Taking the listing below, restate word for word each line from the line with "Lemma search_end s" to the line with "by rewrite lookup_ge_None_2.", ends included, and stop there.

* _RECORDED DATA_
-------------------------

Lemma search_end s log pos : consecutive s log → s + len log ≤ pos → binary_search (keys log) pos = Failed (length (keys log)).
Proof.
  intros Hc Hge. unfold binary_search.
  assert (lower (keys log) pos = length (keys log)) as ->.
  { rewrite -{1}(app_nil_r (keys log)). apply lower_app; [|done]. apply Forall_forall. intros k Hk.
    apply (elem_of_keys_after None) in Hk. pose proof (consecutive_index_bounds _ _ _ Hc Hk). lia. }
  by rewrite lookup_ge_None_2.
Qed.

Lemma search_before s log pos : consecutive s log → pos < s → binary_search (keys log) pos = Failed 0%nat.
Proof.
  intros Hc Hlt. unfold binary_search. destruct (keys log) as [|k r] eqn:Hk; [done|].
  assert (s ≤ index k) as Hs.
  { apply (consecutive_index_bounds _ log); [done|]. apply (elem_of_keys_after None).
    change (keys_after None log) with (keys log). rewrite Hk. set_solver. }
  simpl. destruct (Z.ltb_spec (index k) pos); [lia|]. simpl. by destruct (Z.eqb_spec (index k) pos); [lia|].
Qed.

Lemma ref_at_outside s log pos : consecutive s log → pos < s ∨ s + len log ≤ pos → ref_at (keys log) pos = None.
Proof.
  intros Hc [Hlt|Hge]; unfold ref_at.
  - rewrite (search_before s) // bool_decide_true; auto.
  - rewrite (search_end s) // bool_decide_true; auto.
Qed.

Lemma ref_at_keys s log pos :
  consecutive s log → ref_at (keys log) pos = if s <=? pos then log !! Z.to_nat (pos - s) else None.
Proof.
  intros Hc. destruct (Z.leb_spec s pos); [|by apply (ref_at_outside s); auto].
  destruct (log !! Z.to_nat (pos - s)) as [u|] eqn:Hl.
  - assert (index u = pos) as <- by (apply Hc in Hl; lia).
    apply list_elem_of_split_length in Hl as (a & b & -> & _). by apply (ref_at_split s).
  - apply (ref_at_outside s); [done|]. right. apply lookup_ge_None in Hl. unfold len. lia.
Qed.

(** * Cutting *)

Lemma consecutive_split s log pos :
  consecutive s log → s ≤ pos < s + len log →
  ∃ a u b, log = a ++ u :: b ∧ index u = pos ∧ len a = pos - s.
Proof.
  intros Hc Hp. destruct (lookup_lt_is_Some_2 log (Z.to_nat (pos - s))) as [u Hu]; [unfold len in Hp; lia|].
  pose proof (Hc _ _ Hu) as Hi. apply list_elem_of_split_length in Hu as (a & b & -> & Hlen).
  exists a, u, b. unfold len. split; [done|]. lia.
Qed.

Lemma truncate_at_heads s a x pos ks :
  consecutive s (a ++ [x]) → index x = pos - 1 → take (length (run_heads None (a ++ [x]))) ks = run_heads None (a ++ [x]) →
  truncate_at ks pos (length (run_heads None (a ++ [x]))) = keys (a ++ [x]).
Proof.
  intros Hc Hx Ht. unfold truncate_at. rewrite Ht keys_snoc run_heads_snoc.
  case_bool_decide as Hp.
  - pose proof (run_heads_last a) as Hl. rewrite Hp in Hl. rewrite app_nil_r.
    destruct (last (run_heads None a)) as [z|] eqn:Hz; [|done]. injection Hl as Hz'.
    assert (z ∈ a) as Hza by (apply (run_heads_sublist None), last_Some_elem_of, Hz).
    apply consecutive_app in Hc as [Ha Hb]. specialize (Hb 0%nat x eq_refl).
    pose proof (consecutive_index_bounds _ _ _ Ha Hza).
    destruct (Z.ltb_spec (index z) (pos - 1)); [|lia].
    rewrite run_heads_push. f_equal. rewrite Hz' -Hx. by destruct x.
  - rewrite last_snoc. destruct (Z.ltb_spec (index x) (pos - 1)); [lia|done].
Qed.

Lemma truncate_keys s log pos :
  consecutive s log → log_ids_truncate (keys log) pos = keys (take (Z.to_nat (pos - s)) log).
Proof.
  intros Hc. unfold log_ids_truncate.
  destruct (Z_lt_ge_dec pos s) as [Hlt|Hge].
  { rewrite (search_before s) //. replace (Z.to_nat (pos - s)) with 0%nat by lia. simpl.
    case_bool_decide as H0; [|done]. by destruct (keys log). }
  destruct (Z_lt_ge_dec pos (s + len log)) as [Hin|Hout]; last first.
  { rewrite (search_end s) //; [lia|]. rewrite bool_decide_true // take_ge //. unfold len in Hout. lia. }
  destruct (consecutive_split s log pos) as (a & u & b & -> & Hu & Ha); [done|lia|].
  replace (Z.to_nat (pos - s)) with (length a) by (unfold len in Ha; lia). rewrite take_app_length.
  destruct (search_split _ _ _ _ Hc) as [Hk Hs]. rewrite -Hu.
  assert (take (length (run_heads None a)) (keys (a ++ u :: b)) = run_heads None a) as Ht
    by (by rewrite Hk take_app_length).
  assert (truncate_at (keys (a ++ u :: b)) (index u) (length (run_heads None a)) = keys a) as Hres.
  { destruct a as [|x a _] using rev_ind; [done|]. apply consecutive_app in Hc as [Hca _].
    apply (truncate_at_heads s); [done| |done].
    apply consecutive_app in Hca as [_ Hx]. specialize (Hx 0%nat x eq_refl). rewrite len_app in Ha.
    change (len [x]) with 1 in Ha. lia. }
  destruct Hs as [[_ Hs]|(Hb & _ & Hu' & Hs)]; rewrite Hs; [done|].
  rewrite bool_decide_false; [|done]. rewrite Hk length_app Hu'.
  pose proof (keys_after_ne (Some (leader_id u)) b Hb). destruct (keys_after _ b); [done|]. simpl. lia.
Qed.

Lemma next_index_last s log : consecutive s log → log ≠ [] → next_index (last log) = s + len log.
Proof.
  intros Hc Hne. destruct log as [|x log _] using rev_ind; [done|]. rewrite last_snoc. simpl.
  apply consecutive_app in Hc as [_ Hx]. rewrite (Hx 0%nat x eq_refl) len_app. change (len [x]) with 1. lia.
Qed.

-------------------------

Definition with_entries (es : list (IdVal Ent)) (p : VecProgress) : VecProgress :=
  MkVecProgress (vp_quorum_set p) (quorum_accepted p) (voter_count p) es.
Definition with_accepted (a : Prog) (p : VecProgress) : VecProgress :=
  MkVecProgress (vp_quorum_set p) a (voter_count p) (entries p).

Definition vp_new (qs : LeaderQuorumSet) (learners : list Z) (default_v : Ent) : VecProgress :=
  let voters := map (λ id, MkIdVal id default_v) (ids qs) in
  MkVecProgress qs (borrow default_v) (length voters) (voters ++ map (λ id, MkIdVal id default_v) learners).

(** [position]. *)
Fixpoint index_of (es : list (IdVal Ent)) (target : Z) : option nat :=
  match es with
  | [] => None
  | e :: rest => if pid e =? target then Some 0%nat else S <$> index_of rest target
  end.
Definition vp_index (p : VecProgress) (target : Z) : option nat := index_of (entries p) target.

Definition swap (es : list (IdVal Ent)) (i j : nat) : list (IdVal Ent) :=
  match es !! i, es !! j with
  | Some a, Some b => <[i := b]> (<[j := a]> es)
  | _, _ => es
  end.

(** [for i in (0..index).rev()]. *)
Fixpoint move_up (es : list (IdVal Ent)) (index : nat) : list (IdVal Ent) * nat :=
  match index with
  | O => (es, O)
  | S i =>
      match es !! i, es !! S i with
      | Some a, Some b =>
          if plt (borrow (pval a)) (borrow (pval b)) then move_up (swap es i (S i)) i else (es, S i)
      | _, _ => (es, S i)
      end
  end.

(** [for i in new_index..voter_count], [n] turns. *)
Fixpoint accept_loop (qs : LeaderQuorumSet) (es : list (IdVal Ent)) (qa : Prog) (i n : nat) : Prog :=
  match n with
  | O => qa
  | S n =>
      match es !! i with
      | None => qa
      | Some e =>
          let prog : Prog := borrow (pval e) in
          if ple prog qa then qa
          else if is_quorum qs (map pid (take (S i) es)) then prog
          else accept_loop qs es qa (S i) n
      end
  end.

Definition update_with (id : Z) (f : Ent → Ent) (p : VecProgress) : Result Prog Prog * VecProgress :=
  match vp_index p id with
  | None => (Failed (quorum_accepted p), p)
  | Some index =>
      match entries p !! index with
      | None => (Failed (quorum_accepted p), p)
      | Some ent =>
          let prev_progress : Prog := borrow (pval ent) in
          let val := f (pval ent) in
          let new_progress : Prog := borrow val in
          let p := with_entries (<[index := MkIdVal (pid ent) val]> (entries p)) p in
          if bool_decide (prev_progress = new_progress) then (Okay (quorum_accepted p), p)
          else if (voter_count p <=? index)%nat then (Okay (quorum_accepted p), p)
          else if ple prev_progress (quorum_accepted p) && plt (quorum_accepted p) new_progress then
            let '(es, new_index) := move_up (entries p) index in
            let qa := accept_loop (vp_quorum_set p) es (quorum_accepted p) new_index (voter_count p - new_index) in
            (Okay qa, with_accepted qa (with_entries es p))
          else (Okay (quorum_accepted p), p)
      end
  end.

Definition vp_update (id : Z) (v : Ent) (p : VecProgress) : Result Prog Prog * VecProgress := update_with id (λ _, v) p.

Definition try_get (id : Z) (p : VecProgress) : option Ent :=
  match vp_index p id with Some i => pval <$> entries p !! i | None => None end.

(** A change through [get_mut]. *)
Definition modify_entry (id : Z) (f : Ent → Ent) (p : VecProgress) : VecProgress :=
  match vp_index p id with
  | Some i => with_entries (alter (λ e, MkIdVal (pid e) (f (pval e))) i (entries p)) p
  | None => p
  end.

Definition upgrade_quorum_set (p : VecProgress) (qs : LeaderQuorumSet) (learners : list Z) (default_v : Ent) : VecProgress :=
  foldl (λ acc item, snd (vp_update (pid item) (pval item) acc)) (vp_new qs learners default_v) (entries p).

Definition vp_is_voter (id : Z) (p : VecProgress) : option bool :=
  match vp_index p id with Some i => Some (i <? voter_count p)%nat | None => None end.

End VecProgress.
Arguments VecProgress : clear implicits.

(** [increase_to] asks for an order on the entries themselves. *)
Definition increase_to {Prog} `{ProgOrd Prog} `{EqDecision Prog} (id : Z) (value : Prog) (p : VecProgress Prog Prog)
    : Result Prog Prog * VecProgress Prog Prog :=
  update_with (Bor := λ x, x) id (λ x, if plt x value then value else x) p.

-------------------------

* _SOLUTION TO THIS EXERCISE_
Lemma search_end s log pos : consecutive s log → s + len log ≤ pos → binary_search (keys log) pos = Failed (length (keys log)).
Proof.
  intros Hc Hge. unfold binary_search.
  assert (lower (keys log) pos = length (keys log)) as ->.
  { rewrite -{1}(app_nil_r (keys log)). apply lower_app; [|done]. apply Forall_forall. intros k Hk.
    apply (elem_of_keys_after None) in Hk. pose proof (consecutive_index_bounds _ _ _ Hc Hk). lia. }
  by rewrite lookup_ge_None_2.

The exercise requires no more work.